== WHAT TO DO ==
The lines from the start of the records below through the line containing "(** A stand-in for the" are to be copied exactly, both ends included, with nothing added.

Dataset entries
----
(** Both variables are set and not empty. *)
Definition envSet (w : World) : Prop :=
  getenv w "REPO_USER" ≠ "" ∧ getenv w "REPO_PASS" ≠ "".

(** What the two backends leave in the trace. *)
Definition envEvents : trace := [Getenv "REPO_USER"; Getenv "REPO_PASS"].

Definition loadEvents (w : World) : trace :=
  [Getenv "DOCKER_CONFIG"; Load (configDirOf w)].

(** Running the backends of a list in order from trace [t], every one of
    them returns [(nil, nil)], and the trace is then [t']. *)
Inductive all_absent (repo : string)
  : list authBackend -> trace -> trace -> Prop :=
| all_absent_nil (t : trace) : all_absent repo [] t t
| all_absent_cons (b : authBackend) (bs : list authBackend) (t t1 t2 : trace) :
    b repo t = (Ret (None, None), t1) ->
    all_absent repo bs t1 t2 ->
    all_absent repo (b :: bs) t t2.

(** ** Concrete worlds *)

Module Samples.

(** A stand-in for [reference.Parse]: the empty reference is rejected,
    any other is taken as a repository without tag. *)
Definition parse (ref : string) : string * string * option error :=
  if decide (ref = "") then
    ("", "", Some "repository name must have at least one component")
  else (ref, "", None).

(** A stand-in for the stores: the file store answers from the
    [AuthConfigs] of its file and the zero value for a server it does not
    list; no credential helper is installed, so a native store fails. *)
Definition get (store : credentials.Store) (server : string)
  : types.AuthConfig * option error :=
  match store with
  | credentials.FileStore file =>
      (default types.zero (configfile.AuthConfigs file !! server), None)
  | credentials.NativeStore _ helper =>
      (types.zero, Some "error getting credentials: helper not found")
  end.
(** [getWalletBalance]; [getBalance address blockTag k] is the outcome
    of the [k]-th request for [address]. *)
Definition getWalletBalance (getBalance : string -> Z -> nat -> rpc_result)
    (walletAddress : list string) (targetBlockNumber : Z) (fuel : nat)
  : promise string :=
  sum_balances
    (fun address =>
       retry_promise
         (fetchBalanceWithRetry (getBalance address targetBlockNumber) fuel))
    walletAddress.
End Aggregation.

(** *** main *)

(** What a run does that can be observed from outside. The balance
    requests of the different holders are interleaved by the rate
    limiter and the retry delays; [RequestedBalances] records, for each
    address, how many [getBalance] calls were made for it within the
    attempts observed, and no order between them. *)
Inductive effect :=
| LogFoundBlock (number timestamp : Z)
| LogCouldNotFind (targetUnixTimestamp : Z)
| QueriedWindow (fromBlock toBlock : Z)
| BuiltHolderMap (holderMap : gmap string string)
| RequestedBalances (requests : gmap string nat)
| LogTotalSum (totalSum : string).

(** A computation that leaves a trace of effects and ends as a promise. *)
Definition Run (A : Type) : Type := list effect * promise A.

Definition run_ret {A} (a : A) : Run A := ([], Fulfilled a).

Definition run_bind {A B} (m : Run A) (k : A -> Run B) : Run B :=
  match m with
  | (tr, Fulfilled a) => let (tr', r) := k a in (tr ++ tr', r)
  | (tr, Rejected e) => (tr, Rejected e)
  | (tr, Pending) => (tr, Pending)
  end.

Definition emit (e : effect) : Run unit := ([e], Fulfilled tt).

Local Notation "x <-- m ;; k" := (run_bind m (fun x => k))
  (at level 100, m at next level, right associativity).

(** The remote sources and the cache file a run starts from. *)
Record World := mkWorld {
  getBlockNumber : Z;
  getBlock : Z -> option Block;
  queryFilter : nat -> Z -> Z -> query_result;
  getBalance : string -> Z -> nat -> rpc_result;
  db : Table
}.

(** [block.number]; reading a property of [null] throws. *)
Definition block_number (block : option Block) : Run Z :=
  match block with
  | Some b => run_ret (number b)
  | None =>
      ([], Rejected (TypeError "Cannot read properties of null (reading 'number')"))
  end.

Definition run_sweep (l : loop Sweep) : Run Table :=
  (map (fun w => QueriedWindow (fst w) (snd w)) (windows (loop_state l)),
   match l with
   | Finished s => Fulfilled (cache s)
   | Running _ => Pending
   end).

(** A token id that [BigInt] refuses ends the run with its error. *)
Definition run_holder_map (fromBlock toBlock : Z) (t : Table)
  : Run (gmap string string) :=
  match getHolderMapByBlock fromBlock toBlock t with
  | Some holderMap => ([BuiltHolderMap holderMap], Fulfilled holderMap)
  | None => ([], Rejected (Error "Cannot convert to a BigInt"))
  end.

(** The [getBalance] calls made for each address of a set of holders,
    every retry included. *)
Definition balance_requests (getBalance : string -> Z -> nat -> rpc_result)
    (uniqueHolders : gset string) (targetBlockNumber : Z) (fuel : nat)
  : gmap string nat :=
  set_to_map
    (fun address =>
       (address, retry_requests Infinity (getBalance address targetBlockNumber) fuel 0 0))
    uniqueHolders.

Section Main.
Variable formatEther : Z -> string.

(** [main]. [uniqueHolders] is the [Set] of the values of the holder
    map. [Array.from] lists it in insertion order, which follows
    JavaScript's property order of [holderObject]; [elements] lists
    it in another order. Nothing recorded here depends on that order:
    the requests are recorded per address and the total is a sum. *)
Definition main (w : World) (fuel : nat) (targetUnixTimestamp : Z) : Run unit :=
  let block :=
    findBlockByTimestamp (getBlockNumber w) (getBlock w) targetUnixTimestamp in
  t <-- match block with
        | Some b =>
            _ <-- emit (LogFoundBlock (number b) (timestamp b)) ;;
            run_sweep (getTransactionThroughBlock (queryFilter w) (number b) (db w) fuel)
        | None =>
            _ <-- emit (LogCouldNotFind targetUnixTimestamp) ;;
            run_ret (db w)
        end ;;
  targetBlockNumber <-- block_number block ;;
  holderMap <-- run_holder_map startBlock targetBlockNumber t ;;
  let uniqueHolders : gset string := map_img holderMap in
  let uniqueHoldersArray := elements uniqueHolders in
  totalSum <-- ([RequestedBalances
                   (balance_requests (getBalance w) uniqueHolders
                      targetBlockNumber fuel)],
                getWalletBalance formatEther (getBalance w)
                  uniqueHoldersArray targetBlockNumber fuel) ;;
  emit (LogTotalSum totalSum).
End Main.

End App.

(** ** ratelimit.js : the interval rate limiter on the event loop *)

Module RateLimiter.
----
== REPLY ==
(** Both variables are set and not empty. *)
Definition envSet (w : World) : Prop :=
  getenv w "REPO_USER" ≠ "" ∧ getenv w "REPO_PASS" ≠ "".

(** What the two backends leave in the trace. *)
Definition envEvents : trace := [Getenv "REPO_USER"; Getenv "REPO_PASS"].

Definition loadEvents (w : World) : trace :=
  [Getenv "DOCKER_CONFIG"; Load (configDirOf w)].

(** Running the backends of a list in order from trace [t], every one of
    them returns [(nil, nil)], and the trace is then [t']. *)
Inductive all_absent (repo : string)
  : list authBackend -> trace -> trace -> Prop :=
| all_absent_nil (t : trace) : all_absent repo [] t t
| all_absent_cons (b : authBackend) (bs : list authBackend) (t t1 t2 : trace) :
    b repo t = (Ret (None, None), t1) ->
    all_absent repo bs t1 t2 ->
    all_absent repo (b :: bs) t t2.

(** ** Concrete worlds *)

Module Samples.

(** A stand-in for [reference.Parse]: the empty reference is rejected,
    any other is taken as a repository without tag. *)
Definition parse (ref : string) : string * string * option error :=
  if decide (ref = "") then
    ("", "", Some "repository name must have at least one component")
  else (ref, "", None).

(** A stand-in for the stores: the file store answers from the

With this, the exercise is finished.